Due to the risk of precipitation, calcium-containing diluents (e.g., Ringer's solution or Hartmann's solution) should not be used to reconstitute ceftriaxone or further dilute the reconstituted solution for intravenous administration. Ceftriaxone should not be mixed or administered simultaneously with calcium-containing solutions (see sections 4.3, 4.4, and 6.2 of the SmPC).
For preoperative prophylaxis of surgical site infections, ceftriaxone should be administered 30-90 minutes before the surgical procedure.

Instructions for use

The reconstituted solution should be shaken for at least 60 seconds to ensure complete dissolution of ceftriaxone.
Ceftriaxone has been shown to be compatible with the following solutions:

• 0.9% (9 mg/ml) sodium chloride solution;
• 5% (50 mg/ml) glucose solution.

Intravenous infusion
The infusion should be administered over at least 30 minutes.

The solution should be inspected after reconstitution.
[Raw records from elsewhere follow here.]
(** A block is accepted and one with another nonce is not, because it is not
    coherent; one with another number stops the node. *)
Lemma eth_check_coherency_correct_witness :
  demo_check 1 0 [0] = Ret (Ok tt) ∧ eth_coherent demo_genesis 1 demo_db [] 0 (demo_block 1 1 0 [0]) ∧
  demo_check 1 1 [0] = Ret (Err BlockNotCoherent) ∧ ¬ eth_coherent demo_genesis 1 demo_db [] 0 (demo_block 1 1 1 [0]) ∧
  demo_check 2 0 [0] = Panic.
Proof.
  assert (demo_check 1 0 [0] = Ret (Ok tt)) as Hgood by (vm_compute; reflexivity).
  assert (demo_check 1 1 [0] = Ret (Err BlockNotCoherent)) as Hbad by (vm_compute; reflexivity).
  pose proof (λ b, eth_check_coherency_correct demo_genesis 1 (demo_policy 1) [] 0 demo_db demo_root b demo_genesis_ok
    (demo_policy_ok 1 ltac:(lia)) (demo_backend_ok []) eq_refl) as Hc.
  destruct (Hc (demo_block 1 1 0 [0]) (demo_signed_ok 1 1 0 [0] ltac:(reflexivity))) as [Hok _].
  destruct (Hc (demo_block 1 1 1 [0]) (demo_signed_ok 1 1 1 [0] ltac:(reflexivity))) as [Hok' _].
  destruct (Hc (demo_block 1 2 0 [0]) (demo_signed_ok 1 2 0 [0] ltac:(reflexivity))) as [_ Hpanic].
  change (eth_check_coherency _ _ _ _ _) with (demo_check 1 0 [0]) in Hok. rewrite Hgood in Hok.
  change (eth_check_coherency _ _ _ _ _) with (demo_check 1 1 [0]) in Hok'. rewrite Hbad in Hok'.
  split; [exact Hgood|]. split; [exact Hok|]. split; [exact Hbad|]. split.
  - destruct Hok' as [Hno|(e & He & _)]; [exact Hno|discriminate He].
  - apply Hpanic. split; [reflexivity|]. vm_compute. discriminate.
Defined.

Lemma eth_policy_safe_witness :
  ∃ p, eth_reachable demo_genesis 1 20143 p [demo_block 1 1 0 [0]] 1 ∧
    solvent demo_genesis 1 [demo_block 1 1 0 [0]] ∧
    ∃ p', eth_reset (demo_policy 1) [demo_block 1 1 0 [0]] = Ret p'.
Proof.
  assert (eth_reachable demo_genesis 1 20143 (demo_policy 1) [demo_block 1 1 0 [0]] 0) as Hr.
  { apply (er_check demo_genesis 1 20143 (demo_policy 1) [] 0 demo_db demo_root).
    - apply er_new.
    - apply demo_backend_ok.
    - reflexivity.
    - apply demo_summary_ok.
    - apply demo_signed_ok. by vm_compute.
    - by vm_compute.
    - vm_compute. reflexivity. }
  pose proof (eth_policy_safe demo_genesis 1 20143 _ _ 0 ltac:(lia) demo_genesis_ok Hr) as (_ & _ & Hu & _).
  destruct (Hu (demo_block 1 1 0 [0]) eq_refl) as [p Hp].
  assert (eth_reachable demo_genesis 1 20143 p [demo_block 1 1 0 [0]] 1) as Hr1 by (eapply er_commit; [exact Hr|reflexivity|exact Hp]).
  pose proof (eth_policy_safe demo_genesis 1 20143 _ _ 1 ltac:(lia) demo_genesis_ok Hr1) as (Hs & _ & _ & Hreset).
  exists p. split; [exact Hr1|]. split; [|exact Hreset]. apply (Hs 1%nat). simpl. lia.
Defined.
Definition handle_ledger_response (env : BlockSyncEnv) (bs : BlockSync) (response : BlockSyncResponseMessage) :
    exec (list BlockSyncCommand * BlockSync) :=
  match response with
  | BSR_HeadersResponse headers_response =>
      let block_range := get_block_range headers_response in
      let requesters := default ∅ (headers_requests bs !! block_range) in
      let bs := set_headers_requests (delete block_range (headers_requests bs)) bs in
      cmds ← respond_headers block_range headers_response (btree_iter requesters);
      '(cmds', bs) ← handle_headers_response_for_self env bs None headers_response;
      Ret (cmds ++ cmds', bs)
  | BSR_PayloadResponse payload_response =>
      let payload_id := get_payload_id payload_response in
      let requesters := default ∅ (payload_requests bs !! payload_id) in
      let bs := set_payload_requests (delete payload_id (payload_requests bs)) bs in
      let cmds := map (λ requester, BSC_SendResponse requester (BSR_PayloadResponse payload_response))
                    (btree_keys requesters) in
      '(cmds', bs) ← handle_payload_response_for_self env bs None payload_response;
      Ret (cmds ++ cmds', bs)
  end.

Definition handle_peer_response (env : BlockSyncEnv) (bs : BlockSync) (sender : NodeId)
    (response : BlockSyncResponseMessage) : exec (list BlockSyncCommand * BlockSync) :=
  match response with
  | BSR_HeadersResponse headers_response => handle_headers_response_for_self env bs (Some sender) headers_response
  | BSR_PayloadResponse payload_response => handle_payload_response_for_self env bs (Some sender) payload_response
  end.

Definition handle_timeout (env : BlockSyncEnv) (bs : BlockSync) (request : BlockSyncRequestMessage) :
    exec (list BlockSyncCommand * BlockSync) :=
  match request with
  | BSR_Headers block_range =>
      match self_headers_requests bs !! block_range with
      | Some (mkSelfRequest requester (Some _)) =>
          '(to, cmds, bs) ← request_peer env bs request;
          Ret (cmds, set_self_headers (<[block_range := mkSelfRequest requester (Some to)]>
                                         (self_headers_requests bs)) bs)
      | _ => Ret ([], bs)
      end
  | BSR_Payload payload_id =>
      match self_payload_requests bs !! payload_id with
      | Some (Some (mkSelfRequest requester (Some _))) =>
          '(to, cmds, bs) ← request_peer env bs request;
          Ret (cmds, set_self_payloads (<[payload_id := Some (mkSelfRequest requester (Some to))]>
                                          (self_payload_requests bs)) bs)
      | _ => Ret ([], bs)
      end
  end.

(** The events of block sync, as monad-state/src/blocksync.rs dispatches them. *)
Inductive BlockSyncEvent :=
| BSE_Request (sender : NodeId) (request : BlockSyncRequestMessage)
| BSE_SelfRequest (requester : BlockSyncSelfRequester) (block_range : BlockRange)
| BSE_SelfCancelRequest (requester : BlockSyncSelfRequester) (block_range : BlockRange)
| BSE_SelfResponse (response : BlockSyncResponseMessage)
| BSE_Response (sender : NodeId) (response : BlockSyncResponseMessage)
| BSE_Timeout (request : BlockSyncRequestMessage).

Definition block_sync_update (env : BlockSyncEnv) (bs : BlockSync) (event : BlockSyncEvent) :
    exec (list BlockSyncCommand * BlockSync) :=
  match event with
  | BSE_Request sender request => handle_peer_request env bs sender request
  | BSE_SelfRequest requester block_range => Ret (handle_self_request bs requester block_range)
  | BSE_SelfCancelRequest requester block_range => Ret ([], handle_self_cancel_request bs requester block_range)
  | BSE_SelfResponse response => handle_ledger_response env bs response
  | BSE_Response sender response => handle_peer_response env bs sender response
  | BSE_Timeout request => handle_timeout env bs request
  end.
End blocksync.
Only a clear solution without visible particles should be used. The reconstituted solution is for single use only, and any unused solution should be discarded.
Any unused medicinal product or waste material should be disposed of in accordance with local requirements.

Incompatibilities

According to the literature, ceftriaxone is incompatible with amsacrine, vancomycin, fluconazole, aminoglycoside antibiotics, and labetalol.
Do not mix the medicine with other medicines, except those mentioned in the "Instructions for use" section.
In particular, do not use calcium-containing diluents (e.g., Ringer's solution or Hartmann's solution) to reconstitute ceftriaxone or further dilute the reconstituted solution for intravenous administration, as precipitation may occur. Do not mix ceftriaxone with calcium-containing solutions or administer them simultaneously (see sections 4.3, 4.4, and 6.2 of the SmPC).
Ceftriaxone should not be mixed with or administered simultaneously with calcium-containing solutions, including total parenteral nutrition solutions.

Reconstituted solution

The chemical and physical stability of the solution has been demonstrated for 12 hours at 25°C and for 2 days at 2-8°C. From a microbiological point of view, the product should be used immediately. If not used immediately, the responsibility for the storage conditions and duration lies with the user. The solution should not be stored for more than 24 hours at 2-8°C, unless it has been prepared in controlled and validated aseptic conditions.

Special precautions for storage

Store the vial in the outer packaging to protect it from light.
Storage conditions for the reconstituted solution, see the "Reconstituted solution" section.